This year, things have shifted. The hunger for data professionals hasn’t gone away, but companies have become more self-aware about their data diets. Recently speaking with a head of data science at Fitbit, I was told that the department was trying to balance out some of its data scientists with more analysts and engineers. They were still figuring out the right ratio.

Little industry corrections like this betray a tension: Our ability to do innovate with data has leapt forward. Our organizational capacity to support this innovation has lagged.

Ben Lorica, Chief Data Scientist at O’Reilly Media, clarified this for me. But he also offered optimism for the new year.

Ben’s in the business of communicating with high-functioning data geeks about high-functioning data topics like deep learning and smart cities. He also knows how to speak to the enterprise. As the challenges facing data become increasingly organizational, the competitive differentiation for companies in the near-term will be communicating value effectively, from data teams to business leaders and then back again.
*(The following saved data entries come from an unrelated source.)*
Lemma split_at_nth {A : Type} (l : list A) (i : nat) (x : A) :
  nth_error l i = Some x -> l = (firstn i l ++ x :: skipn (S i) l)%list.
Proof.
  revert i. induction l as [| y l IH]; intros [| i] H; try discriminate H.
  - simpl in H. inversion H. reflexivity.
  - simpl in H. cbn [firstn skipn app]. f_equal. exact (IH i H).
Qed.


(** ** Arguments that are not valid JSON *)



(** ** Further properties of the serializers *)

Lemma list_format_flat (items : list Content) (acc : list pyval) :
  fold_left
    (fun (content : list pyval) (item : Content) =>
       match item with
       | CImage c => (content ++ ImageContent_serialize_model c)%list
       | CText c => (content ++ [TextContent_serialize_model c])%list
       | CToolCall c => (content ++ [ToolCallContent_serialize_model c])%list
       | CToolResponse c => (content ++ [ToolResponseContent_serialize_model c])%list
       end)
    items acc = (acc ++ flat_map block_fragments items)%list.
Proof.
  revert acc. induction items as [| b items IH]; intros acc.
  - simpl. now rewrite app_nil_r.
  - cbn [fold_left flat_map]. rewrite IH.
    destruct b; cbn [block_fragments]; now rewrite <- app_assoc.
Qed.

Lemma image_fragments_length (c : ImageContent) :
  List.length (ImageContent_serialize_model c) = List.length (image_urls c).
Proof.
  unfold ImageContent_serialize_model.
  rewrite image_objects_plain, length_map.
  destruct (image_cache_prompt c && _)%bool.
  - destruct (image_urls c) as [| u us] using rev_ind; [reflexivity |].
    rewrite map_app. cbn [map]. rewrite update_last_snoc.
    now rewrite !length_app, length_map.
  - now rewrite length_map.
Qed.

Lemma fragments_length (items : list Content) :
  List.length (flat_map block_fragments items) = fragment_count items.
Proof.
  induction items as [| b items IH]; [reflexivity |].
  cbn [flat_map]. rewrite length_app, IH.
  destruct b; cbn [block_fragments fragment_count List.length]; try reflexivity.
  now rewrite image_fragments_length.
Qed.

(** X1.  Without native function calling and with the list format, the
    serialization always succeeds, whatever the arguments of the ToolCall
    blocks are: the content is the list of the fragments of the blocks in
    order, the objects of an image block spliced in, so it has one element
    per URL of each image block and one per other block. *)
Theorem list_format_serialization (self : Message) :
  function_calling_enabled self = false ->
  (cache_enabled self || vision_enabled self)%bool = true ->
  Message_serialize_model self =
  Ok (PDict [("role", PStr (Role_value (role self)));
             ("content", PList (flat_map block_fragments (content self)))])
  /\ List.length (flat_map block_fragments (content self)) = fragment_count (content self).
Proof.
  intros Hf Hl. split; [| apply fragments_length].
  unfold Message_serialize_model, _string_function_serializer, list_format_content.
  rewrite Hf, Hl, list_format_flat. reflexivity.
Qed.

Lemma render_raises (items : list Content) :
  raises (map_result render_block items) = existsb encoding_fails items.
Proof.
  induction items as [| b items IH]; [reflexivity |].
  cbn [map_result existsb]. rewrite <- IH.
  destruct b as [c | c | c | c]; cbn [render_block encoding_fails bind orb].
  - destruct (map_result render_block items); reflexivity.
  - destruct (map_result render_block items); reflexivity.
  - destruct (ToolCallContent_to_string_format c); cbn [bind raises orb]; [| reflexivity].
    destruct (map_result render_block items); reflexivity.
  - destruct (map_result render_block items); reflexivity.
Qed.

(** X2.  Serializing a message fails in one situation only: native function
    calling is off, the format is the string format, and the text encoding
    of one of its ToolCall blocks fails. *)
Theorem serialization_failure (self : Message) :
  raises (Message_serialize_model self) =
  (negb (function_calling_enabled self)
   && negb (cache_enabled self || vision_enabled self)
   && existsb encoding_fails (content self))%bool.
Proof.
  unfold Message_serialize_model.
  destruct (function_calling_enabled self); [reflexivity |].
  unfold _string_function_serializer.
  destruct (cache_enabled self || vision_enabled self)%bool; [reflexivity |].
  rewrite string_format_parts_render, <- render_raises.
  destruct (map_result render_block (content self)); reflexivity.
Qed.

Lemma plain_parts (items : list Content) (acc : list string) :
  existsb is_tool_call items = false ->
  existsb is_tool_response items = false ->
  string_format_parts items acc = Ok (acc ++ text_items items)%list.
Proof.
  revert acc. induction items as [| b items IH]; intros acc Hc Hr.
  - simpl. now rewrite app_nil_r.
  - destruct b as [c | c | c | c]; cbn [existsb is_tool_call is_tool_response orb] in Hc, Hr;
      try discriminate; cbn [string_format_parts text_items].
    + rewrite (IH _ Hc Hr), <- app_assoc. reflexivity.
    + exact (IH _ Hc Hr).
Qed.

Lemma first_tool_response_absent (items : list Content) :
  existsb is_tool_response items = false -> first_tool_response items = None.
Proof.
  induction items as [| b items IH]; simpl; [reflexivity |].
  destruct b; simpl; try discriminate; exact IH.
Qed.

(** X3.  For a message without ToolCall and ToolResponse blocks the
    function-calling flag makes no difference: the native and the
    non-native serializer give the same output, in either content
    format. *)
Theorem plain_message_same_in_both_modes (r : Role) (items : list Content)
  (cache vision : bool) (calls : option (list pyval)) (call_id nm : option string) :
  existsb is_tool_call items = false ->
  existsb is_tool_response items = false ->
  Message_serialize_model (mkMessage r items cache vision true calls call_id nm) =
  Message_serialize_model (mkMessage r items cache vision false calls call_id nm).
Proof.
  intros Hc Hr.
  unfold Message_serialize_model, _native_function_serializer,
    _string_function_serializer.
  cbn [function_calling_enabled cache_enabled vision_enabled content role].
  rewrite (first_tool_call_absent _ Hc), (first_tool_response_absent _ Hr).
  destruct (cache || vision)%bool; [reflexivity |].
  rewrite (plain_parts items [] Hc Hr). reflexivity.
Qed.

(** X4.  Whatever the flags, a serialized message is a dict that holds the
    role of the message and a content.  It holds [tool_calls] exactly when
    native function calling is on and the message has a ToolCall block, and
    [tool_call_id] and [name] exactly when native function calling is on
    and the message has a ToolResponse block and no ToolCall block. *)
Theorem serialized_message_keys (self : Message) (out : pyval) :
  Message_serialize_model self = Ok out ->
  exists d,
    out = PDict d
    /\ dict_get d "role" = Some (PStr (Role_value (role self)))
    /\ dict_has d "content" = true
    /\ dict_has d "tool_calls" =
       (function_calling_enabled self && existsb is_tool_call (content self))%bool
    /\ dict_has d "tool_call_id" =
       (function_calling_enabled self && negb (existsb is_tool_call (content self))
        && existsb is_tool_response (content self))%bool
    /\ dict_has d "name" = dict_has d "tool_call_id".
Proof.
  unfold Message_serialize_model.
  destruct (function_calling_enabled self); cbn [andb].
  - unfold _native_function_serializer.
    destruct (existsb is_tool_call (content self)) eqn:Hc.
    + destruct (first_tool_call_split _ Hc) as [pre [c [post [Hs Hpre]]]].
      rewrite Hs, (first_tool_call_found pre post c Hpre).
      intros H. inversion H; subst. eexists. repeat split; reflexivity.
    + rewrite (first_tool_call_absent _ Hc). cbn [negb andb].
      destruct (existsb is_tool_response (content self)) eqn:Hr.
      * destruct (first_tool_response_split _ Hr) as [pre [c [post [Hs Hpre]]]].
        rewrite Hs, (first_tool_response_found pre post c Hpre).
        intros H. inversion H; subst. eexists. repeat split; reflexivity.
      * rewrite (first_tool_response_absent _ Hr).
        destruct (cache_enabled self || vision_enabled self)%bool;
          intros H; inversion H; subst; eexists; repeat split; reflexivity.
  - unfold _string_function_serializer.
    destruct (cache_enabled self || vision_enabled self)%bool.
    + intros H. inversion H; subst. eexists. repeat split; reflexivity.
    + destruct (string_format_parts (content self) []); cbn [bind]; [| discriminate].
      intros H. inversion H; subst. eexists. repeat split; reflexivity.
Qed.

Lemma render_without_image_parts (items : list Content) (parts : list (list string)) :
  existsb (fun c => match c with CImage _ => true | _ => false end) items = false ->
  map_result render_block items = Ok parts ->
  List.length (concat parts) = List.length items.
Proof.
  revert parts. induction items as [| b items IH]; intros parts Hi H.
  - inversion H. reflexivity.
  - destruct b as [c | c | c | c]; cbn [existsb orb] in Hi; try discriminate;
      cbn [map_result render_block bind] in H.
    + destruct (map_result render_block items) as [ps |]; [| discriminate H].
      inversion H; subst. simpl. now rewrite (IH ps Hi eq_refl).
    + destruct (ToolCallContent_to_string_format c); [| discriminate H].
      cbn [bind] in H.
      destruct (map_result render_block items) as [ps |]; [| discriminate H].
      inversion H; subst. simpl. now rewrite (IH ps Hi eq_refl).
    + destruct (map_result render_block items) as [ps |]; [| discriminate H].
      inversion H; subst. simpl. now rewrite (IH ps Hi eq_refl).
Qed.

Lemma fragment_count_without_images (items : list Content) :
  existsb (fun c => match c with CImage _ => true | _ => false end) items = false ->
  fragment_count items = List.length items.
Proof.
  induction items as [| b items IH]; [reflexivity |].
  destruct b; cbn [existsb orb fragment_count List.length]; try discriminate;
    intros H; now rewrite (IH H).
Qed.

(** X5.  When [contains_image] is false, no block is lost or multiplied by
    serialization: the list format has exactly one fragment per block, and
    a successful string format joins exactly one text per block. *)
Theorem no_image_no_loss (self : Message) :
  contains_image self = false ->
  List.length (list_format_content (content self)) = List.length (content self)
  /\ (forall content_parts,
        string_format_parts (content self) [] = Ok content_parts ->
        List.length content_parts = List.length (content self)).
Proof.
  unfold contains_image. intros H. split.
  - unfold list_format_content. rewrite list_format_flat. cbn [app].
    rewrite fragments_length.
    exact (fragment_count_without_images _ H).
  - intros content_parts. rewrite string_format_parts_render.
    destruct (map_result render_block (content self)) as [ps |] eqn:E; [| discriminate].
    cbn [bind]. intros Hp. inversion Hp; subst.
    exact (render_without_image_parts _ ps H E).
Qed.

(** ** Further properties of the two encoders *)

(** X6.  Arguments that are valid JSON but not an object (a list, a number,
    a string, null) make the encoding fail with AttributeError, not with the
    malformed-arguments error; an empty object gives the two tags with no
    parameter line between them. *)
Theorem to_string_format_non_object (self : ToolCallContent) (v : pyval) :
  json_loads (function_arguments self) = Some v ->
  (is_dict v = false -> ToolCallContent_to_string_format self = Raise AttributeError)
  /\ (v = PDict [] ->
      ToolCallContent_to_string_format self =
      Ok ("<function=" ++ function_name self ++ ">" ++ LF ++ "</function>")).
Proof.
  intros Hj. unfold ToolCallContent_to_string_format, py_json_loads.
  rewrite Hj. cbn [bind]. split.
  - intros Hd. destruct v; try discriminate Hd; reflexivity.
  - intros ->. cbn [py_items bind fold_left].
    now rewrite !string_app_assoc.
Qed.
Ben signaled three trends that could ensure this paradigm shift in the enterprise: enabling line of business people to make data-driven decisions, emphasizing interpretability in complex data initiatives, and effectively communicating what enterprises love—ROI.

2017’s metatrend

Ben’s something of a data whisperer, a go-between for so-called geeks (his terminology) and the executives of the world. In fact, his function isn’t so different from the O’Reilly brand itself: To be on the cutting edge, while still eminently recognizable to business leaders.

Every year on O’Reilly Radar, Ben compiles a list of data trends for the new year. Some of his predictions may seem matter-of-fact, but they come stamped with an additional note of confidence: Over the course of the year, Ben fleshes out his hypotheses, hitting the convention circuit and meeting the people who matter.

Compare Ben’s trends on O’Reilly Radar for 2016, and his updated list for 2017, and you see an interesting metatrend: Last year was largely about accelerations the technical realm. This year leans heavily on how companies (and not specialists) will think about data and adopt its applications.

“The space of big data, and data science in particular, has undergone some maturation,” Ben said. “The technologies themselves are much more widely available and you have many more choices. You can cobble together your own solutions on-prem, or go onto the cloud and pick a managed service. ”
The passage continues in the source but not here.